Justin Wolfers
Dr. Wolfers is a Professor of Economics and a Professor of Public Policy at the University of Michigan and a Visiting Senior Fellow at the Peterson Institute for International Economics. He is also an editor of the Brookings Papers on Economic Activity, a member of the Congressional Budget Office Panel of Economic Advisers, a Visiting Professor of Economics at the University of Sydney, a Research Associate with the National Bureau of Economic Research; a Non-Resident Senior Fellow with the Brookings Institution, a Research Fellow with the Institute for the Study of Labor (IZA) in Bonn; a Research Affiliate with the Centre for Economic Policy Research in London; an International Research Fellow with the Kiel Institute for the World Economy, and a Fellow of the CESifo, in Munich. He was previously a Visiting Professor at Princeton, an Associate Professor at Wharton, an Assistant Professor at Stanford Graduate School of Business, and an economist with the Reserve Bank of Australia.

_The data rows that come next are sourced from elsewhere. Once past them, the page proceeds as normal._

Lemma sorted_keys_sorted_rows (l : list (Qc * Row)) :
  StronglySorted by_distance l →
  Forall (λ kr, similarity kr.2 = (1 - kr.1)%Qc) l →
  StronglySorted (λ r1 r2, (similarity r2 ≤ similarity r1)%Qc) (l.*2).
Proof.
  induction l as [|[k r] l IH]; intros Hs Hall; [constructor|].
  apply StronglySorted_inv in Hs as [Hs Hhd].
  apply Forall_cons in Hall as [Hr Hall].
  rewrite fmap_cons. constructor; [by apply IH|].
  apply Forall_fmap, Forall_forall. intros [k' r'] Hin.
  rewrite Forall_forall in Hhd, Hall.
  specialize (Hhd _ Hin). specialize (Hall _ Hin).
  unfold by_distance in Hhd. simpl in *. rewrite Hr, Hall.
  by apply Qc_opp_antitone.
Qed.

Lemma ranked_sorted db T v t :
  StronglySorted (λ r1 r2, (similarity r2 ≤ similarity r1)%Qc) (ranked db T v t).
Proof.
  destruct (sorted_selection db T v t) as [Hsorted Hsim].
  by apply sorted_keys_sorted_rows.
Qed.

(** X1. The rows that [similaritySearch] returns come in order of
    descending similarity. *)
Theorem similaritySearch_descending db T v L t rows :
  similaritySearch db T v L t = Returns rows →
  StronglySorted (λ r1 r2, (similarity r2 ≤ similarity r1)%Qc) rows.
Proof.
  intros ->%similaritySearch_rows.
  pose proof (ranked_sorted db T v t) as Hs.
  rewrite <-(take_drop L (ranked db T v t)) in Hs.
  by apply StronglySorted_app_1_l in Hs.
Qed.

(** X2. [similaritySearch] returns at most [limit] rows; each has a
    similarity strictly above the threshold, and that similarity is one
    minus the distance between the document's stored embedding and the
    query vector. *)
Theorem similaritySearch_threshold_and_limit db T v L t rows :
  similaritySearch db T v L t = Returns rows →
  length rows ≤ L
  ∧ ∀ r, r ∈ rows →
      (t < similarity r)%Qc
      ∧ ∃ e, embedding (row_document r) = Some e
             ∧ similarity r = (1 - cosine_distance e v)%Qc.
Proof.
  intros ->%similaritySearch_rows. split; [rewrite length_take; lia|].
  intros r Hr. apply subseteq_take, elem_of_ranked in Hr as (d & key & Hd & Hsel).
  apply select_row_Some in Hsel as (-> & _ & Ht & e & He & -> & Hsim).
  split; [done|]. by exists e.
Qed.

End ranking.

(** X1 and X2 on the example store: tenant [T1], threshold 0.7. *)
Lemma similaritySearch_descending_witness :
  ∃ rows,
    similaritySearch Fixtures.coordinate_distance Fixtures.example_db
      "T1" [1%Qc] 5 (frac 7 10) = Returns rows
    ∧ StronglySorted (λ r1 r2, (similarity r2 ≤ similarity r1)%Qc) rows.
Proof.
  eexists. split; [vm_compute; reflexivity|].
  apply (similaritySearch_descending Fixtures.coordinate_distance
           Fixtures.example_db "T1" [1%Qc] 5 (frac 7 10)).
  vm_compute. reflexivity.
Defined.

Lemma similaritySearch_threshold_and_limit_witness :
  ∃ rows,
    similaritySearch Fixtures.coordinate_distance Fixtures.example_db
      "T1" [1%Qc] 1 (frac 7 10) = Returns rows
    ∧ length rows ≤ 1
    ∧ ∀ r, r ∈ rows →
        (frac 7 10 < similarity r)%Qc
        ∧ ∃ e, embedding (row_document r) = Some e
               ∧ similarity r = (1 - Fixtures.coordinate_distance e [1%Qc])%Qc.
Proof.
  eexists. split; [vm_compute; reflexivity|].
  apply (similaritySearch_threshold_and_limit Fixtures.coordinate_distance
           Fixtures.example_db "T1" [1%Qc] 1 (frac 7 10)).
  vm_compute. reflexivity.
Defined.

End RankingFacts.

(** ** The retriever and the composer *)

Module ComposerFacts.

Import Database Rag JsFacts DatabaseFacts RagFacts Measures.

Lemma elem_of_set_from seen xs x :
  x ∈ set_from seen xs ↔ x ∈ xs ∧ x ∉ seen.
Proof.
  revert seen. induction xs as [|y xs IH]; intros seen; simpl.
  - split; [by intros ?%elem_of_nil | by intros [?%elem_of_nil _]].
  - destruct (decide (y ∈ seen)) as [Hy|Hy].
    + rewrite IH, elem_of_cons. split; [tauto|].
      intros [[->|?] ?]; [done | tauto].
    + rewrite elem_of_cons, IH, !elem_of_cons. split.
      * intros [->|[? Hn]]; [tauto|]. split; [tauto|].
        intros ?. apply Hn. by right.
      * intros [[->|?] Hn]; [by left|].
        destruct (decide (x = y)) as [->|Hne]; [by left|].
        right. split; [done|]. by intros [?|?].
Qed.

Lemma NoDup_set_from seen xs : NoDup (set_from seen xs).
Proof.
  revert seen. induction xs as [|y xs IH]; intros seen; simpl; [constructor|].
  destruct (decide (y ∈ seen)); [apply IH|].
  constructor; [|apply IH].
  rewrite elem_of_set_from. intros [_ Hn]. apply Hn. by left.
Qed.

Lemma length_set_from seen xs : length (set_from seen xs) ≤ length xs.
Proof.
  revert seen. induction xs as [|y xs IH]; intros seen; simpl; [done|].
  destruct (decide (y ∈ seen)); simpl; [etrans; [apply IH|lia]|].
  apply le_n_S, IH.
Qed.

Lemma slice_last_app {A} (n : nat) (older recent : list A) :
  n ≤ length recent → slice_last n (older ++ recent) = slice_last n recent.
Proof.
  intros Hn. unfold slice_last. rewrite length_app.
  replace (length older + length recent - n)
    with (length older + (length recent - n)) by lia.
  apply drop_app_add.
Qed.

Lemma paced_cons b b' rest :
  paced (b :: b' :: rest) = Batch b :: Sleep 100 :: paced (b' :: rest).
Proof. done. Qed.

Lemma batches_of_Batch b log : batches_of (Batch b :: log) = b :: batches_of log.
Proof. done. Qed.

Lemma batches_of_Sleep ms log : batches_of (Sleep ms :: log) = batches_of log.
Proof. done. Qed.

Lemma pause_total_Batch b log : pause_total (Batch b :: log) = pause_total log.
Proof. done. Qed.

Lemma pause_total_Sleep ms log : pause_total (Sleep ms :: log) = ms + pause_total log.
Proof. done. Qed.

Lemma batches_of_paced batches : batches_of (paced batches) = batches.
Proof.
  induction batches as [|b rest IH]; [done|].
  destruct rest as [|b' rest]; [done|].
  by rewrite paced_cons, batches_of_Batch, batches_of_Sleep, IH.
Qed.

Lemma pause_total_paced batches :
  pause_total (paced batches) = 100 * (length batches - 1).
Proof.
  induction batches as [|b rest IH]; [done|].
  destruct rest as [|b' rest]; [done|].
  rewrite paced_cons, pause_total_Batch, pause_total_Sleep, IH. simpl. lia.
Qed.

Lemma well_batched_tail b batches :
  well_batched (b :: batches) → well_batched batches.
Proof.
  intros [Hall Hfull]. split; [by apply Forall_cons in Hall as [_ ?]|].
  intros j b' Hj Hlt. apply (Hfull (S j)); simpl; [done | lia].
Qed.

(** With all sub-batches but the last full, the number of sub-batches is
    the number of texts divided by the batch size, rounded up. *)
Lemma well_batched_count batches :
  well_batched batches →
  length batches = (length (mjoin batches) + 4) / 5.
Proof.
  induction batches as [|b [|b' rest] IH]; intros Hwb.
  - done.
  - destruct Hwb as [Hall _]. apply Forall_cons in Hall as [Hb _].
    change (mjoin [b]) with (b ++ []). rewrite app_nil_r.
    change (length [b]) with 1. unfold batchSize in Hb.
    apply (Nat.div_unique (length b + 4) 5 1 (length b - 1)); lia.
  - pose proof (well_batched_tail _ _ Hwb) as Htail.
    specialize (IH Htail).
    destruct Hwb as [_ Hfull].
    assert (length b = 5) as Hb by (apply (Hfull 0); simpl; [done | lia]).
    change (mjoin (b :: b' :: rest)) with (b ++ mjoin (b' :: rest)).
    rewrite length_app, Hb.
    change (length (b :: b' :: rest)) with (S (length (b' :: rest))).
    rewrite IH.
    replace (5 + length (mjoin (b' :: rest)) + 4)
      with (1 * 5 + (length (mjoin (b' :: rest)) + 4)) by lia.
    rewrite Nat.div_add_l by lia. lia.
Qed.

Section provider.

Variable cosine_distance : vector → vector → Qc.
Variable embedContent : string → outcome EmbedContentResponse.
Variable generateContent : string → outcome GenerateContentResult.

#[local] Abbreviation similaritySearch := (similaritySearch cosine_distance).
#[local] Abbreviation retrieve_body := (retrieve_body cosine_distance embedContent).
#[local] Abbreviation retrieveRelevantDocuments :=
  (retrieveRelevantDocuments cosine_distance embedContent).
#[local] Abbreviation generateRAGResponse :=
  (generateRAGResponse cosine_distance embedContent generateContent).
#[local] Abbreviation completion := (completion generateContent).
#[local] Abbreviation createEmbedding := (createEmbedding embedContent).
#[local] Abbreviation batch_loop := (batch_loop embedContent).
#[local] Abbreviation createEmbeddingsBatch := (createEmbeddingsBatch embedContent).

Dr. Wolfers earned his Ph.D. in economics in 2001 from Harvard University, and was a Fulbright, Knox and Menzies Scholar. He earned his undergraduate degree in Economics in his native Australia at the University of Sydney in 1994, winning the University Medal. He was recently named by the IMF as one of the “25 economists under 45 shaping the way we think about the global economy.”
Wolfers’ research focuses on labor economics, macroeconomics, political economy, law and economics, social policy and behavioral economics. Beyond research, he is a contributing columnist for the New York Times, appears frequently on TV, radio and in print. He is also a popular teacher, with many teaching awards to his name.